EXERCISE REQUIREMENTS: Look through the entries below and report how many lines hold the string "reflexivity". Only the number is wanted.

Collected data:

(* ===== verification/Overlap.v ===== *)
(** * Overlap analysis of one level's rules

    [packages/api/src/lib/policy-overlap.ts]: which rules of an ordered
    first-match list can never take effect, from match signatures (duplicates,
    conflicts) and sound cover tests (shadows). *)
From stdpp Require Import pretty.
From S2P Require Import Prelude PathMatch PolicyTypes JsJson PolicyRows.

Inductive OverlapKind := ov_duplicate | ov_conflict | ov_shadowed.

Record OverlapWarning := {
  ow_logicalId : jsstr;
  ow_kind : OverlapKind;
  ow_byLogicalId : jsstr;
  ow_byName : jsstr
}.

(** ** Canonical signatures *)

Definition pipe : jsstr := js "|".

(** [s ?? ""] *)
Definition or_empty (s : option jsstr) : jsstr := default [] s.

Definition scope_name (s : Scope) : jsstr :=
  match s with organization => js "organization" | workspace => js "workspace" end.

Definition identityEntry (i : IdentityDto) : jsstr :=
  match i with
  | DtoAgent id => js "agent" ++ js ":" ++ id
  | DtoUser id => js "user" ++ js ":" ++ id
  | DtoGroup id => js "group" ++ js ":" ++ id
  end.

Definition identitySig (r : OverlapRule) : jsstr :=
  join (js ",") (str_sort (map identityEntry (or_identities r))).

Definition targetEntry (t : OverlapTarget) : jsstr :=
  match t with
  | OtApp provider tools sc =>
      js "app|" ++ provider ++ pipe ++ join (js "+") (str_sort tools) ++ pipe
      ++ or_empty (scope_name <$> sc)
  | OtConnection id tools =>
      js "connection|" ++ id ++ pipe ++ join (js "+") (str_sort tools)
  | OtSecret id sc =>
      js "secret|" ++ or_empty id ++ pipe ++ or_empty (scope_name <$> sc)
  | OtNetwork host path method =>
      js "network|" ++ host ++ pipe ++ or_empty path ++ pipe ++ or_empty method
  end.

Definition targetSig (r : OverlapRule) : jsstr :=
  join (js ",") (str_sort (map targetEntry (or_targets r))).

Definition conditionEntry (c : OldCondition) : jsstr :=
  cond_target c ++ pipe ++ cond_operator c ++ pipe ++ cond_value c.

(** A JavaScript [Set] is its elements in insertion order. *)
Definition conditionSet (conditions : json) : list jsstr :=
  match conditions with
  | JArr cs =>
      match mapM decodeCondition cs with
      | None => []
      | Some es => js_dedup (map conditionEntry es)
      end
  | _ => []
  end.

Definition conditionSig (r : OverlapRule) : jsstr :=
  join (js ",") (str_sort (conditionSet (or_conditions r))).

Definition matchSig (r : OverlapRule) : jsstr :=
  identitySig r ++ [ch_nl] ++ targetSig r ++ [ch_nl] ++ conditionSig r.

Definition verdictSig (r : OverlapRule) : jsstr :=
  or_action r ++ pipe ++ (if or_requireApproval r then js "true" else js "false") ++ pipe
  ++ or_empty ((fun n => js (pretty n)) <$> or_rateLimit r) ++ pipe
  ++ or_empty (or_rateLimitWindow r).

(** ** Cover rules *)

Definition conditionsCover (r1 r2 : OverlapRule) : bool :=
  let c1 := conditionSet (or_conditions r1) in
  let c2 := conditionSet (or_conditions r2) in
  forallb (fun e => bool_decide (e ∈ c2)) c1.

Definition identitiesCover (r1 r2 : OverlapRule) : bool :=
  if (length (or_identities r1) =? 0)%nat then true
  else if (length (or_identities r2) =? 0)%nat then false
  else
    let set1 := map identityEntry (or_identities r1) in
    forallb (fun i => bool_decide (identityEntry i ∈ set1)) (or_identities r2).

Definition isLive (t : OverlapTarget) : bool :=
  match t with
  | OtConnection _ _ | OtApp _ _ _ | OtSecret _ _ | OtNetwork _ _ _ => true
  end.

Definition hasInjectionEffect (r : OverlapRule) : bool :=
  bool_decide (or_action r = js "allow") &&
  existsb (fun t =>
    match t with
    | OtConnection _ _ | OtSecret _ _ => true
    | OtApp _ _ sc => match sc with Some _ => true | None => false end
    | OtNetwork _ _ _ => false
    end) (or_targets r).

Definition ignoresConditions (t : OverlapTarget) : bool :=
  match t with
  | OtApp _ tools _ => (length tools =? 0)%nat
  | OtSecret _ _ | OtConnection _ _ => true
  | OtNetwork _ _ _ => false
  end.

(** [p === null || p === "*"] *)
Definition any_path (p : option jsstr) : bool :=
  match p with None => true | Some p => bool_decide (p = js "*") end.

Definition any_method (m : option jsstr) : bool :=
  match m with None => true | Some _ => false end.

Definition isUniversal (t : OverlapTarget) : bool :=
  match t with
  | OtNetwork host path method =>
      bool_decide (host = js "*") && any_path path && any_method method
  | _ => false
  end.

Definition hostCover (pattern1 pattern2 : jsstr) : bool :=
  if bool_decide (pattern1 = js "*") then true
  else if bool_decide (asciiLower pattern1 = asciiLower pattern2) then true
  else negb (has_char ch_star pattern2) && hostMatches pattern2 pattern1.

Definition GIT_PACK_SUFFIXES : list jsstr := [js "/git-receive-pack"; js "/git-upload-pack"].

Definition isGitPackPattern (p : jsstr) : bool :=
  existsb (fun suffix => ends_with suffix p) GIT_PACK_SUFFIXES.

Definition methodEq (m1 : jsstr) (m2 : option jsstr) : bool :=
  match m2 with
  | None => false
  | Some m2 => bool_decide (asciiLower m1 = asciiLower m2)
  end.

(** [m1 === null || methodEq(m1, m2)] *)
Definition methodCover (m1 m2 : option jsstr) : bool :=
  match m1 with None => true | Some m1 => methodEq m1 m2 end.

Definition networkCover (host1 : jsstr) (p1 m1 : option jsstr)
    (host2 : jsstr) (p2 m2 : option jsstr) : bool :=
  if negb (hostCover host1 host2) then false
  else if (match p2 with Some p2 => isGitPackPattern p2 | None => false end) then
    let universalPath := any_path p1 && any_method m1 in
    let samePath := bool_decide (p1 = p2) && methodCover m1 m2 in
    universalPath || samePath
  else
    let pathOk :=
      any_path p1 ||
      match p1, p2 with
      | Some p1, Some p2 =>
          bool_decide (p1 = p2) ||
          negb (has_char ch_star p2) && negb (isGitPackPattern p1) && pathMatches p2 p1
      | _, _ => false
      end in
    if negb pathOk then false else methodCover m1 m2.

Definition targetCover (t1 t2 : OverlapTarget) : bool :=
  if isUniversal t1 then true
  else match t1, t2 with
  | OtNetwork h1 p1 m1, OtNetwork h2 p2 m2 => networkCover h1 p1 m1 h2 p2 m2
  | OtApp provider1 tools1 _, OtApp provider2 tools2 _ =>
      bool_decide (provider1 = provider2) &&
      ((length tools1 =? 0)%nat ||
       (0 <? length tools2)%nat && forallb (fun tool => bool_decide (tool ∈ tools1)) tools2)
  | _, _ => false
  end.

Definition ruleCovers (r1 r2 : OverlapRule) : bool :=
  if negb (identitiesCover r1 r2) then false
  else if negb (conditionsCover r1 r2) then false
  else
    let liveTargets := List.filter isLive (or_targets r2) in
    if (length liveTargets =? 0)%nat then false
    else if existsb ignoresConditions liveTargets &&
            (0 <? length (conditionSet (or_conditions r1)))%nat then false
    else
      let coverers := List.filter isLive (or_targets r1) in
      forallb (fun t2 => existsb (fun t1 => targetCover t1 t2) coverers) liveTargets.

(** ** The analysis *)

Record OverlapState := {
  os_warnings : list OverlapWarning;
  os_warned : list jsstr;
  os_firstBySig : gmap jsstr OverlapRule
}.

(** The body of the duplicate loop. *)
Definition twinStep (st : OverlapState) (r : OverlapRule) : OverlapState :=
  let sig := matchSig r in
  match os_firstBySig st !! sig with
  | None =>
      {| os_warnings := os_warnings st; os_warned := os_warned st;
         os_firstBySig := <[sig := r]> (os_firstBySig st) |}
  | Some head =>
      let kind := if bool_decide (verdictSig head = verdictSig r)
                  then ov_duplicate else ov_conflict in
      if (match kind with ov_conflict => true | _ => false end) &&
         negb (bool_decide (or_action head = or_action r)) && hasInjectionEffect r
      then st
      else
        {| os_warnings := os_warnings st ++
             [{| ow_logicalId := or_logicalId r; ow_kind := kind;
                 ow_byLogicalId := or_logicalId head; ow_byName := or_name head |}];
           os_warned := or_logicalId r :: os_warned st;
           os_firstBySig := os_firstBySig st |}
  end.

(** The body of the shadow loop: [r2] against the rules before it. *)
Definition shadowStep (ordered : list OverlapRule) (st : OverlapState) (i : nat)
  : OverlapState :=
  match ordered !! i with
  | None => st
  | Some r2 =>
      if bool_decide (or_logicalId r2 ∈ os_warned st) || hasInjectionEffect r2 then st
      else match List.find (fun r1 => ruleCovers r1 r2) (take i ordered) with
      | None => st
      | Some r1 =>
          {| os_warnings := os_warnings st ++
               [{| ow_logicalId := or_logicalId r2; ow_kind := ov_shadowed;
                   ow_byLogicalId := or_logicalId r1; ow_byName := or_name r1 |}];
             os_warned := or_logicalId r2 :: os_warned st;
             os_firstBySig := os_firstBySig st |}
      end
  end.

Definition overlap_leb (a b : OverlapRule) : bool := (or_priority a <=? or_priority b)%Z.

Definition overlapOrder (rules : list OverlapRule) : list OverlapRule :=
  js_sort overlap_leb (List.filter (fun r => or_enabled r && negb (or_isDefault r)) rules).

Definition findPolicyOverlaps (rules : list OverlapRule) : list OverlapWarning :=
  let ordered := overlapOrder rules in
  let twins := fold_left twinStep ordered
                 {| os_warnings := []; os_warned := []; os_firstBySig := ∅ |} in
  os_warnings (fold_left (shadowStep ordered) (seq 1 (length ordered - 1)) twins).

---

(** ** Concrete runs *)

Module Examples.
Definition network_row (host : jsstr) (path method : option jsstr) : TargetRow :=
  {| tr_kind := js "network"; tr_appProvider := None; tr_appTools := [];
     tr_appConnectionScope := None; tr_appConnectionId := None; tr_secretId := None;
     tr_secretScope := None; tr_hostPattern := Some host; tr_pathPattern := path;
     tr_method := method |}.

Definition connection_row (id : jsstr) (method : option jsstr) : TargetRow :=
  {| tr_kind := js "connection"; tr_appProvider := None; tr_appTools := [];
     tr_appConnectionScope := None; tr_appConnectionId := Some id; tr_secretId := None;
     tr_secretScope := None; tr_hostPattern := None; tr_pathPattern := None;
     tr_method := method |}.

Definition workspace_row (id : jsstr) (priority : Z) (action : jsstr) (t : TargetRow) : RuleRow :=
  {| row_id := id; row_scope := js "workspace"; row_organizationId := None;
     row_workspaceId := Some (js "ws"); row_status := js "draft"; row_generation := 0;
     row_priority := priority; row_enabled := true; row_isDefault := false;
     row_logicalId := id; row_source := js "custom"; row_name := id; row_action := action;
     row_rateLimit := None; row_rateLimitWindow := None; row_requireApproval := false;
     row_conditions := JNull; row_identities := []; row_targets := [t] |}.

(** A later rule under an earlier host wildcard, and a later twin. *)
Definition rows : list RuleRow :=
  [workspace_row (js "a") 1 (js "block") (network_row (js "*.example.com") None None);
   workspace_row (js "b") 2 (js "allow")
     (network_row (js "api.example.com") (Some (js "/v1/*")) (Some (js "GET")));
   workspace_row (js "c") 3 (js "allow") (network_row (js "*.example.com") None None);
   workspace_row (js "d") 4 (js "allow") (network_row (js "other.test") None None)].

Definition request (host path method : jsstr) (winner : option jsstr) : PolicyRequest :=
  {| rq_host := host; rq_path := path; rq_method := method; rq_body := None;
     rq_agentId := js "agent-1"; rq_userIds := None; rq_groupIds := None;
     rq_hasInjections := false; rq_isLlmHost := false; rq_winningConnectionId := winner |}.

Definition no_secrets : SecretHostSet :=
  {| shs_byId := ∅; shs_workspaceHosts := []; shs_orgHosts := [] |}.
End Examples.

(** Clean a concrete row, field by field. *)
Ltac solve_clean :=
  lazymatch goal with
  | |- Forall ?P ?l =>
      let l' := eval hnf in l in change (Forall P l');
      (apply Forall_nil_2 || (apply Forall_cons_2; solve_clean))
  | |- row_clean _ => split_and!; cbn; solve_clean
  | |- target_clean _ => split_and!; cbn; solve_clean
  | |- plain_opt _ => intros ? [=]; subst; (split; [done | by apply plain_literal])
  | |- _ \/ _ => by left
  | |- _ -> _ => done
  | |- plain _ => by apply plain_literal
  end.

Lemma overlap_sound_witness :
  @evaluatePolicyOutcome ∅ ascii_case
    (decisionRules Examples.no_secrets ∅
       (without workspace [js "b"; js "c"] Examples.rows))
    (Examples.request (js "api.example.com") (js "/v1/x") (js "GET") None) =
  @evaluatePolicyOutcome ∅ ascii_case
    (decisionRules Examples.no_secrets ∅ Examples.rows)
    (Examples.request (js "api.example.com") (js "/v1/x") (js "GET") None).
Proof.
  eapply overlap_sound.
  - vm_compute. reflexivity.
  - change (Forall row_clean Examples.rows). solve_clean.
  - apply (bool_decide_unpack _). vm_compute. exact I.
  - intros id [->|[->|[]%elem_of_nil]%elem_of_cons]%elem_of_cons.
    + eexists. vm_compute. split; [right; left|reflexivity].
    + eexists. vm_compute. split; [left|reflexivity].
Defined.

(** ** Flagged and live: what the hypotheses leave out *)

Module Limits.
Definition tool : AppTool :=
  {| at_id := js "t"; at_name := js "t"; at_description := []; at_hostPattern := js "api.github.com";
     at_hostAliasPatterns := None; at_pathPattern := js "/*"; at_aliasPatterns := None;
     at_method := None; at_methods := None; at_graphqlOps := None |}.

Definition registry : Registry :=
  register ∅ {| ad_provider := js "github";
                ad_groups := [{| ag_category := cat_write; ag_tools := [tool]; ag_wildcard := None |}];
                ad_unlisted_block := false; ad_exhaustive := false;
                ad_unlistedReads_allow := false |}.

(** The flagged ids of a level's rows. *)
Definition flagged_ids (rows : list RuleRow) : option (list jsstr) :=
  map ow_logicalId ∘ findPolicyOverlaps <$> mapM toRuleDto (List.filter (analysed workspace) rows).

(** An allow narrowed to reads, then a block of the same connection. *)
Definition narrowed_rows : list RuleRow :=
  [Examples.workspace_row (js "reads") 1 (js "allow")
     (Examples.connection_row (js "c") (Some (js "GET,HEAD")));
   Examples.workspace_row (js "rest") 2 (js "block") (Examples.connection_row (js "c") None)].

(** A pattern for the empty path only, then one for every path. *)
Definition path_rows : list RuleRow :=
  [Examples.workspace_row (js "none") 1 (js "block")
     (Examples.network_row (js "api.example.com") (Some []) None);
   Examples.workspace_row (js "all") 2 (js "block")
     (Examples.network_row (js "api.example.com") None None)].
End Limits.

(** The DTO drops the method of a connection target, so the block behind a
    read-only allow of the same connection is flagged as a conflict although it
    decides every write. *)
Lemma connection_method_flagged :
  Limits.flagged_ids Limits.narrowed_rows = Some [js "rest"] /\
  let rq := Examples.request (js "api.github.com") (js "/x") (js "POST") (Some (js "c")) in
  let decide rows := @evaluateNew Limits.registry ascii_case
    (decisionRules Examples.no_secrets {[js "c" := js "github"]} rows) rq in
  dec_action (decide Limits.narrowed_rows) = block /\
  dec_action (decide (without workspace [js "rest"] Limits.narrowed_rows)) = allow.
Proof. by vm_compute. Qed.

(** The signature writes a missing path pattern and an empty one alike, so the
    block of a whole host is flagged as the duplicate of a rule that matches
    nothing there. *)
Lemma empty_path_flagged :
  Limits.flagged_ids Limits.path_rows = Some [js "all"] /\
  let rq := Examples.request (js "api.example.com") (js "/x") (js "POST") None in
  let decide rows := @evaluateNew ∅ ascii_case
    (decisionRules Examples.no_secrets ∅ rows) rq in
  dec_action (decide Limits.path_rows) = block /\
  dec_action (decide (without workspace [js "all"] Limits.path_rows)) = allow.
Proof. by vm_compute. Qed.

COMPLETED EXERCISE: 3